Bacigalupi paints an all too convincing picture of our future in Ship Breaker. The ice caps have melted, the sea levels have risen. Pollution and reliance on fossil fuels have made much of the world uninhabitable. The gap between the haves and the have nots has become almost insurmountable, with most people scavenging whatever they can find, including blood and organs, to sell to the wealthy corporations. Terrible hurricanes ravage the coasts of what used to be America, and many of the big cities are under water.
Nailer's life is awful, and you can't fault him for dreaming about something better. He lives in a harsh reality, where you are loyal to your blood-sworn crew, and betrayal is punished swiftly and brutally. Without a crew at your back, you are nothing. Every character is beautifully fleshed out, with very little effort, and the world building is excellent. The descriptions Bacigalupi uses are stark, sparing and very effective. There's quite a lot of violence and brutality, and the action rarely slows down for long.

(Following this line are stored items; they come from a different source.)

(* ===== verification/Proc.v ===== *)
(** * Processes

    The life cycle of processes in [src/proc.c]: [allocproc], [userinit],
    [growproc], [fork], [exit], [wait], [forkret], and the container's root
    directory ([resolve_path_to_inode], [do_setroot]).

    The kernel stack of a process is the page [kstack]; the trap frame and the
    context that the code lays out on it are the fields [tf] and [context]. *)

From S2P Require Import Prelude CString Headers Spinlock Ring Sched Mem Kalloc Mutex Sleeplock Dll Bio Bcache Bytes Log Pipe Vm Inode Console Fs File Shm.

Definition pinit : K unit := initlock Lptable.

Definition allocproc : K (option nat) :=
  do! acquire Lptable in
  let! found := first_of (seq 0 NPROC) (fun i =>
    let! p := proc_at i in
    ret (if bool_decide (state p = UNUSED) then Some i else None)) in
  match found with
  | None => do! release Lptable in ret None
  | Some i =>
      do! upd_proc i (fun p => p <| state := EMBRYO |>) in
      let! n := gets nextpid in
      do! upd_proc i (fun p => p <| pid := n |>) in
      do! modify (fun k => k <| nextpid := i32 (n + 1) |>) in
      do! release Lptable in
      let! v := kalloc in
      do! upd_proc i (fun p => p <| kstack := v |>) in
      if v =? 0 then
        do! upd_proc i (fun p => p <| state := UNUSED |>) in
        ret None
      else
        do! upd_proc i (fun p => p <| context := RP_forkret |>) in
        do! upd_proc i (fun p => p <| maxproc := 0 |> <| maxprocset := 0 |> <| newroot_inode := None |>
          <| in_newroot := 0 |> <| in_container := 0 |> <| namespace := 0 |>) in
        (* memset(p->shm, sizeof(struct shm_mapping)*SHM_MAXNUM, 0) sets no byte *)
        ret (Some i)
  end.

(** [initcode] is the binary linked into the kernel. *)
Definition userinit (initcode : list Z) : K unit :=
  let! r := allocproc in
  do! modify (fun k => k <| initproc := r |>) in
  let! i := ofopt r in
  let! d := setupkvm in
  do! upd_proc i (fun p => p <| pgdir := d |>) in
  if d =? 0 then panic "userinit: out of memory?"
  else
    do! inituvm d initcode (Z.of_nat (length initcode)) in
    do! upd_proc i (fun p => p <| sz := PGSIZE |>) in
    let ds := Z.lor (Z.shiftl SEG_UDATA 3) DPL_USER in
    do! upd_proc i (fun p => p <| tf := zero_tf <| tf_cs := Z.lor (Z.shiftl SEG_UCODE 3) DPL_USER |>
      <| tf_ds := ds |> <| tf_es := ds |> <| tf_ss := ds |>
      <| tf_eflags := FL_IF |> <| tf_esp := PGSIZE |> <| tf_eip := 0 |> |>) in
    do! upd_proc i (fun p => p <| pname ::= fun old => safestrcpy_l old [105; 110; 105; 116; 99; 111; 100; 101] 16 |>) in
    let! c := namei [SLASH] in
    do! upd_proc i (fun p => p <| cwd := c |>) in
    do! acquire Lptable in
    do! upd_proc i (fun p => p <| queueType := HFS_POLICY |>) in
    do! upd_proc i (fun p => p <| hfs_priority := 0 |>) in
    let! _ := hfs_enqueue i in
    do! upd_proc i (fun p => p <| state := RUNNABLE |>) in
    release Lptable.

Definition growproc (n : Z) : K Z :=
  let! me := mycur in
  let! p := proc_at me in
  let sz0 := sz p in
  let! r := (if 0 <? n then
               let! s := allocuvm (pgdir p) sz0 (u32 (sz0 + n)) in ret (if s =? 0 then None else Some s)
             else if n <? 0 then
               let! s := deallocuvm (pgdir p) sz0 (u32 (sz0 + n)) in ret (if s =? 0 then None else Some s)
             else ret (Some sz0)) in
  match r with
  | None => ret (-1)
  | Some s =>
      do! upd_proc me (fun p => p <| sz := s |>) in
      do! switchuvm me in
      ret 0
  end.

(** [for (i = 0; i < NOFILE; i++) if (curproc->ofile[i]) np->ofile[i] = filedup(curproc->ofile[i]);] *)
Definition fork_files (me np : nat) : K unit :=
  foreach (seq 0 NOFILE) (fun i =>
    let! p := proc_at me in
    let! f := ofopt (ofile p !! i) in
    match f with
    | Some f =>
        let! f := filedup f in
        upd_proc np (fun p => p <| ofile ::= <[i := Some f]> |>)
    | None => ret tt
    end).

(** The end of [fork]: the child becomes runnable and is queued as its parent is. *)
Definition fork_start (np : nat) : K unit :=
  do! acquire Lptable in
  do! upd_proc np (fun p => p <| state := RUNNABLE |>) in
  let! q := proc_at np in
  let! par := ofopt (parent q) in
  let! pp := proc_at par in
  do! (if queueType pp =? FP_POLICY then
         do! upd_proc np (fun p => p <| fp_priority := fp_priority pp |>) in
         do! upd_proc np (fun p => p <| queueType := FP_POLICY |>) in
         do! fp_enqueue np in ret tt
       else if queueType pp =? HFS_POLICY then
         do! upd_proc np (fun p => p <| hfs_priority := hfs_priority pp |>) in
         do! upd_proc np (fun p => p <| queueType := HFS_POLICY |>) in
         do! hfs_enqueue np in ret tt
       else ret tt) in
  release Lptable.

Definition fork : K Z :=
  let! me := mycur in
  let! r := allocproc in
  match r with
  | None => ret (-1)
  | Some np =>
      let! p := proc_at me in
      do! upd_proc np (fun q => q <| maxprocset := maxprocset p |> <| maxproc := maxproc p |>
        <| in_newroot := in_newroot p |> <| in_container := in_container p |> <| namespace := namespace p |>) in
      do! (if negb (in_newroot p =? 0) then
             let! r := ofopt (newroot_inode p) in
             let! r := idup r in
             upd_proc np (fun q => q <| newroot_inode := Some r |>)
           else upd_proc np (fun q => q <| newroot_inode := None |>)) in
      let! d := copyuvm (pgdir p) (sz p) in
      do! upd_proc np (fun q => q <| pgdir := d |>) in
      if d =? 0 then
        let! q := proc_at np in
        do! kfree (kstack q) in
        do! upd_proc np (fun q => q <| kstack := 0 |>) in
        do! upd_proc np (fun q => q <| state := UNUSED |>) in
        ret (-1)
      else
        do! upd_proc np (fun q => q <| sz := sz p |> <| parent := Some me |>) in
        do! upd_proc np (fun q => q <| tf := tf p |>) in
        do! upd_proc np (fun q => q <| pshm := pshm p |>) in
        do! upd_proc np (fun q => q <| tf ::= fun t => t <| tf_eax := 0 |> |>) in
        do! fork_files me np in
        let! c := ofopt (cwd p) in
        let! c := idup c in
        do! upd_proc np (fun q => q <| cwd := Some c |>) in
        do! upd_proc np (fun q => q <| pname ::= fun old => safestrcpy_l old (pname p) 16 |>) in
        let! q := proc_at np in
        do! fork_start np in
        ret (pid q)
  end.

(** The first half of [exit]: files and shared memory are given up. *)
Definition exit_files (me : nat) : K unit :=
  foreach (seq 0 NOFILE) (fun fd =>
    let! p := proc_at me in
    let! f := ofopt (ofile p !! fd) in
    match f with
    | Some f =>
        do! fileclose f in
        upd_proc me (fun p => p <| ofile ::= <[fd := None]> |>)
    | None => ret tt
    end).

Definition exit_shm (me : nat) : K unit :=
  foreach (seq 0 SHM_MAXNUM) (fun i =>
    let! p := proc_at me in
    let! m := ofopt (pshm p !! i) in
    when (negb (sm_va m =? 0))
      (let! _ := shm_rem (Some (get_local (sm_name m))) in ret tt)).

(** The last part of [exit], with [ptable.lock] held: the parent is woken, the
    children are given to [initproc], and the process leaves the processor. *)
Definition exit_zombie (me : nat) : K unit :=
  let! p := proc_at me in
  do! wakeup1 (Cproc <$> parent p) in
  do! foreach (seq 0 NPROC) (fun i =>
    let! q := proc_at i in
    when (bool_decide (parent q = Some me))
      (let! ini := gets initproc in
       do! upd_proc i (fun q => q <| parent := ini |>) in
       let! q := proc_at i in
       when (bool_decide (state q = ZOMBIE)) (wakeup1 (Cproc <$> ini)))) in
  do! upd_proc me (fun p => p <| state := ZOMBIE |>) in
  do! sched in
  panic "zombie exit".

Definition exit : K unit :=
  let! me := mycur in
  let! ini := gets initproc in
  if bool_decide (ini = Some me) then panic "init exiting"
  else
    do! exit_files me in
    do! exit_shm me in
    (* memset(curproc->shm, ..., 0) sets no byte *)
    do! begin_op in
    let! p := proc_at me in
    let! c := ofopt (cwd p) in
    do! iput c in
    do! end_op in
    do! upd_proc me (fun p => p <| cwd := None |>) in
    do! acquire Lptable in
    exit_zombie me.

(** Reaping the zombie child [i]. *)
Definition reap (i : nat) : K Z :=
  let! p := proc_at i in
  do! kfree (kstack p) in
  do! upd_proc i (fun p => p <| kstack := 0 |>) in
  do! freevm (pgdir p) in
  do! upd_proc i (fun p => p <| pid := 0 |> <| parent := None |> <| pname ::= <[0%nat := 0]> |>
    <| killed := 0 |> <| state := UNUSED |>) in
  do! release Lptable in
  ret (pid p).

(** The scan of [wait]: [inr pid] when a child was reaped, [inl havekids] otherwise. *)
Fixpoint wait_scan (me : nat) (l : list nat) (havekids : bool) : K (bool + Z) :=
  match l with
  | [] => ret (inl havekids)
  | i :: l' =>
      let! p := proc_at i in
      if bool_decide (parent p = Some me) then
        if bool_decide (state p = ZOMBIE) then let! pid := reap i in ret (inr pid)
        else wait_scan me l' true
      else wait_scan me l' havekids
  end.

(** Each pass that finds no zombie sleeps; [WAITS] passes are modelled. *)
Definition wait : K Z :=
  let! me := mycur in
  do! acquire Lptable in
  loop WAITS (fun _ =>
    let! r := wait_scan me (seq 0 NPROC) false in
    match r with
    | inr pid => ret (inr pid)
    | inl havekids =>
        let! p := proc_at me in
        if negb havekids || negb (killed p =? 0) then
          do! release Lptable in
          ret (inr (-1))
        else
          do! sleep (Cproc me) Lptable in
          ret (inl tt)
    end) tt.

(** [first] is the static variable of [forkret]; the result is its new value. *)
Definition forkret (first : bool) : K bool :=
  do! release Lptable in
  do! when first
    (do! iinit ROOTDEV in
     initlog ROOTDEV) in
  ret false.

(** ** The root of a container *)

Definition resolve_path_to_inode (path : list Z) : K (option nat) :=
  do! begin_op in
  let! r := namei path in
  match r with
  | None => do! end_op in ret None
  | Some i => do! end_op in ret (Some i)
  end.

Definition do_setroot (path : list Z) (path_len : Z) : K Z :=
  let! me := mycur in
  let! p := proc_at me in
  if negb (in_newroot p =? 0) then ret (-1)
  else if negb (bool_decide (head path = Some SLASH)) || (MAXPATH <=? path_len) then ret (-1)
  else
    let! r := resolve_path_to_inode path in
    match r with
    | None => ret (-1)
    | Some i =>
        let! d := is_inode_directory i in
        if d =? 0 then ret (-1)
        else
          do! acquire Lptable in
          do! upd_proc me (fun p => p <| newroot_inode := Some i |>) in
          do! upd_proc me (fun p => p <| in_newroot := 1 |>) in
          do! release Lptable in
          ret 0
    end.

I wanted to love the book, but something I can't quite put my finger on, held me back. Maybe it's just the sci-fi aspect. For some reason, I have a lot less time for science fiction than fantasy. I just can't seem to like it as much. This was a very good book, but maybe all the glowing reviews had raised my expectations up too high. Still, it's well worth a read, and people without a strange aversion to fantasy might enjoy it even more than I.